La vicenda di Passannante è di una drammaticità sconvolgente. Ha assunto risvolti così atroci e degradanti per la vita umana che avrebbe potuto essere molto più verosimile ai tempi dei capricciosi despoti romani di Ben Hur che non a quelli dei nostri Savoia. In questo senso, anche la nuda cronaca biografica, letta su Wikipedia, di come andarono le cose, può far rabbrividire. A 29 anni, abbracciata la causa repubblicana e mazziniana, il giovane cuoco lucano attentò platealmente alla vita del re Umberto I con un coltellino da 4 dita in un atto puramente dimostrativo, sperando che il processo per attentato alla vita del sovrano – allora giudicato da un dibattito discusso in parlamento – potesse almeno scuotere le coscenze dei suoi connazionali sulla questione meridionale. Le disposizioni della Carta costituzionale però potevano essere aggirate anche nel 1880 e così Passannante, sottoposto a torture e, con una semplice procedura ordinaria prima fu condannato a morte e poi graziato e seppellito vivo nel carcere di Portoferraio, sull’isola d’Elba, senza troppi clamori. In una cella priva di latrina, posta sotto il livello del mare, l’attentatore di Salvia rimase in completo isolamento per anni, senza poter mai parlare con nessuno, caricato di diciotto chili di catene, tra i propri escrementi.

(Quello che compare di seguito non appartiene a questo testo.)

(** Closing frees the block of the circular buffer but leaves the buffer
    usable: reading after it, when bytes were unread, and writing, when there
    was room, use the freed block. *)
Theorem iio_use_after_close {W} spins fuel (device : positive -> iio_device (iio_mem W)) trigger
    m i d p blk s h R base n data :
  drivers_ok device trigger -> buf_live m i d p blk s h R base -> 0 < n < 2 ^ 31 ->
  let unread := Z.of_nat (length h) - R in
  unread <= s -> unread <= ib_size (public (buffer d)) < 2 ^ 32 ->
  exists r m', iio_close_dev device trigger (dev_id d) m = Done (r, m') /\
    (0 < unread -> iio_read_buffer (S spins) (S fuel) (dev_id d) n m' = Undef) /\
    (unread < ib_size (public (buffer d)) ->
       iio_write_buffer (S spins) (S fuel) (dev_id d) data n m' = Undef).
Proof.
  intros Hdr [Hwf Ha Ho] Hn unread Hu Hsz.
  destruct (iio_close_run device trigger Hdr i m d p base Hwf)
    as (r & d' & m' & Hclose & Hwf' & _ & Hfix & Ha' & Hds & Hsize).
  exists r, m'. split; [done |]. destruct (fixed_driver _ _ Hfix) as (Eid & _). rewrite <- Eid.
  destruct Hwf' as [Hids' Hd' Hi' Hc' Hb' _ _ _ _ Hblk']. rewrite Ha' in Hblk'.
  pose proof (bo_rep _ _ _ _ _ _ _ _ Ho) as Hrep.
  assert (cells (arrs (iio_cbs m')) !! blk = None) as HB.
  { rewrite Hblk'. pose proof (bw_block _ _ _ _ _ Hwf) as Hb. rewrite Ha in Hb.
    destruct Hb as (c & blk0 & arr & Hpc & Hcb & Hnone & _). destruct Hrep as (arr1 & Hp1 & _).
    rewrite Hp1 in Hpc. injection Hpc as <-. by injection Hcb as <-. }
  assert (iio_cbs m' = CbMem (descs (iio_cbs m)) (arrs (iio_cbs m'))) as Ec by (rewrite <- Hds; by destruct (iio_cbs m')).
  assert (on_cbs (no_os_cb_size (Some p) false) m' = Done ((0, Some unread), m')) as Hsize'.
  { pose proof (cb_size_run _ p blk s h R None None Hrep Hu) as Hr.
    assert (no_os_cb_size (Some p) false (iio_cbs m') = Done ((0, Some unread), iio_cbs m')) as Hr'.
    { unfold no_os_cb_size in *. apply bind_inv in Hr as (c & m1 & Hl & Hr). rewrite Ec.
      rewrite (bind_done _ _ _ _ _ (on_descs_arrs _ _ _ _ (arrs (iio_cbs m')) Hl)).
      injection Hr as H1 H2 H3. unfold unread. by rewrite <- H1, <- H2, H3. }
    rewrite (on_cbs_run _ _ _ _ Hr'). by rewrite with_cbs_id. }
  destruct (cb_rep_range _ _ _ _ _ _ _ _ Hrep) as [Hs HR].
  assert (forall A (c : cmd cb_mem A), c (CbMem (descs (iio_cbs m)) (arrs (iio_cbs m'))) = Undef -> on_cbs c m' = Undef) as Hundef.
  { intros A c Hc. unfold on_cbs, zoom. by rewrite Ec, Hc. }
  split; intros Hx; unfold iio_read_buffer, iio_write_buffer;
    rewrite (bind_done _ _ _ _ _ (get_iio_device_run m' i d' Hids' Hd'));
    rewrite (bind_done _ _ _ _ _ (load_buf_run m' i d' Hd')), Hi', Hc'; cbn [negb];
    rewrite (bind_done _ _ _ _ _ Hsize'); cbn [fst snd default from_option id];
    change (NO_OS_IS_ERR_VALUE 0) with false; cbv iota.
  - unfold truthy. destruct (Z.eqb_spec (Z.min unread n) 0); [lia |]. cbn [negb].
    apply bind_undef, Hundef. eapply freed_read; [exact Hrep | done | ulia | fold unread; lia].
  - rewrite Hsize, (wrap_small 32) by ulia.
    apply bind_undef, Hundef. eapply freed_write; [exact Hrep | done | ulia].
Qed.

« Passannante è rimasto seppellito vivo, nella più completa oscurità, in una fetida cella situata al di sotto del livello dell’acqua, e lì, sotto l’azione combinata dell’umidità e delle tenebre, il suo corpo perdette tutti i peli, si scolorì e gonfiò … il guardiano che lo vigilava a vista aveva avuto l’ordine categorico di non rispondere mai alle sue domande, fossero state anche le più indispensabili e pressanti. Il signor Bertani … poté scorgere quest’uomo, esile, ridotto pelle e ossa, gonfio, scolorito come la creta, costretto immobile sopra un lurido giaciglio, che emetteva rantoli e sollevava con le mani una grossa catena di 18 chili che non poteva più oltre sopportare a causa della debolezza estrema dei suoi reni. Il disgraziato emetteva di tanto in tanto un grido lacerante che i marinai dell’isola udivano, e rimanevano inorriditi ».

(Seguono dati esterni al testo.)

(* ===== verification/IioXml.v ===== *)
(** * The description of a context: [iio/iio.c], the XML

    [iio_init_xml] makes the text that a client reads with PRINT: it computes
    the size, allocates, and prints.  The model keeps the printing into a
    buffer whose bounds matter; the theorem gives the tree of elements that the
    text is. *)
From Stdlib Require Import String.
From S2P Require Import Prelude Util CString StrConv Iiod IioValue IioDevice.

(** A format string, with ['] for the double quotes of the code. *)
Definition quoted (s : string) : list Z := (fun c => if c =? 39 then 34 else c) <$> str s.

(** [key="v"] *)
Definition kv (key : string) (v : list Z) : list Z := (str key ++ [61; 34] ++ v ++ [34])%list.

(** ** Printing *)

(** [i += snprintf(buff + i, no_os_max(n - i, 0), text)] on the memory and [i];
    [buff] is an offset, or the dummy that only counts: it has 50 bytes, and
    the code writes none there. *)
Definition emit (buff : option Z) (n : Z) (text : list Z) : cmd (list Z * Z) unit := fun s =>
  let '(mem, i) := s in
  room ← ssigned 32 (n - i);
  let room := Z.max room 0 in
  let '(r, t) := snprintf room text in
  match (if room =? 0 then Some mem else off ← buff; mem_write mem (off + i) (t ++ [0])%list) with
  | Some mem => i ← ssigned 32 (i + r); Done (tt, (mem, i))
  | None => Undef
  end.

(** The value of [n], which is an [int32_t]. *)
Definition emit_bound (buff_size : Z) : Z := if s32 buff_size =? -1 then 0 else s32 buff_size.

(** The result for an [i] that starts at 0; [false] is an early return. *)
Definition printed (c : cmd (list Z * Z) bool) : cmd (list Z) Z := fun mem =>
  match c (mem, 0) with
  | Done (ok, (mem, i)) => Done (if ok then u32 i else u32 (- EINVAL), mem)
  | Undef => Undef
  | NoFuel => NoFuel
  end.

(** *** Attributes of the context *)

Record iio_ctx_attr : Type := CtxAttr { ca_name : list Z; ca_value : list Z }.

Fixpoint ctx_attrs_xml (buff : option Z) (n : Z) (l : list iio_ctx_attr) : cmd (list Z * Z) bool :=
  match l with
  | [] => mret true
  | a :: l =>
      _ ← emit buff n (str "<context-attribute " ++ kv "name" (ca_name a) ++ str " ")%list;
      _ ← emit buff n (kv "value" (ca_value a) ++ str " />")%list;
      ctx_attrs_xml buff n l
  end.

(** The array with its count, which is empty if it is null. *)
Definition iio_add_ctx_attr_in_xml (attrs : list iio_ctx_attr) (buff : option Z) (buff_size : Z) :
  cmd (list Z) Z :=
  printed (ctx_attrs_xml buff (emit_bound buff_size) attrs).

(** *** Devices *)

Section device.
  Context {S : Type}.

Definition in_out (ch : iio_channel S) : list Z := str (if ic_out ch then "out" else "in").

(** The file name of an attribute, or the early return. *)
Definition filename (ch : iio_channel S) (attr : iio_attribute S) : option (list Z) :=
  let t := iio_chan_type_string (ic_type ch) in
  let name := at_name attr in
  match at_shared attr with
  | IIO_SHARED_BY_ALL => Some name
  | IIO_SHARED_BY_DIR => Some (in_out ch ++ [95] ++ name)%list
  | IIO_SHARED_BY_TYPE =>
      if diferential ch then Some (in_out ch ++ [95] ++ t ++ [45] ++ t ++ [95] ++ name)%list
      else Some (in_out ch ++ [95] ++ t ++ [95] ++ name)%list
  | IIO_SEPARATE =>
      if diferential ch then
        if negb (indexed ch) then None
        else Some (in_out ch ++ [95] ++ t ++ print_int (channel ch) ++ [45] ++ t ++
                   print_int (channel2 ch) ++ [95] ++ name)%list
      else if indexed ch then Some (in_out ch ++ [95] ++ t ++ print_int (channel ch) ++ [95] ++ name)%list
      else Some (in_out ch ++ [95] ++ t ++ [95] ++ name)%list
  end.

Reso completamente pazzo per le condizioni disumane, riuscì ad essere trasferito al manicomio criminale di Montelupo Fiorentino solo grazie all’intervento dell’on. Agostino Bertani. Il suo corpo però non ebbe tregua nemmeno dopo la morte. Il cranio e suo il cervello, in ossequio alle dottrine lombrosiane, furono esposti al Museo del Crimine di Roma fino al 2007. Una sepoltura degna di questo nome, i resti di Passannante la ottennero grazie ad una campagna instancabile porta-a-porta di Ulderico Pesce, Andrea Satta dei Têtes de Bois e Alessandro de Feo de L’Espresso.
Il film dell’esordiente Sergio Colabona comincia proprio da qui, ripercorrendo le vicende centrali della lotta di Passannante per i suoi ideali e alternandole alla battaglia di tre amici – un secolo dopo – per rendere giustizia alla memoria di quella figura dimenticata. Attingendo a piene mani dalle viscere delle performance teatrali di Pesce, Passannante cresce di emozioni così come la schiera di tutti gli astanti che sempre più numerosi accorrevano a quegli spettacoli. Il film mantiene tutto lo slancio vitale e l’impegno radicale dello spettacolo teatrale, combinandolo ad una dura polemica nei confronti degli attuali rappresentanti di casa Savoia, la dinastia forse più inadeguata che potesse capitarci nel traghettamento verso l’Unità. La produzione e la memoria del personaggio a cui l’opera è dedicata avrebbe benissimo potuto meritare i mezzi di un grande kolossal in costume. Va assolutamente apprezzato come, nonostante le ristrettezze del budget, Colabona, Pesce e Satta siano riusciti a rendere onore con forza a queste vicende. Siamo sicuri che il film ha anche tutte le possibilità per sopravvivere al massacro di una distribuzione nelle sale ad inizio luglio.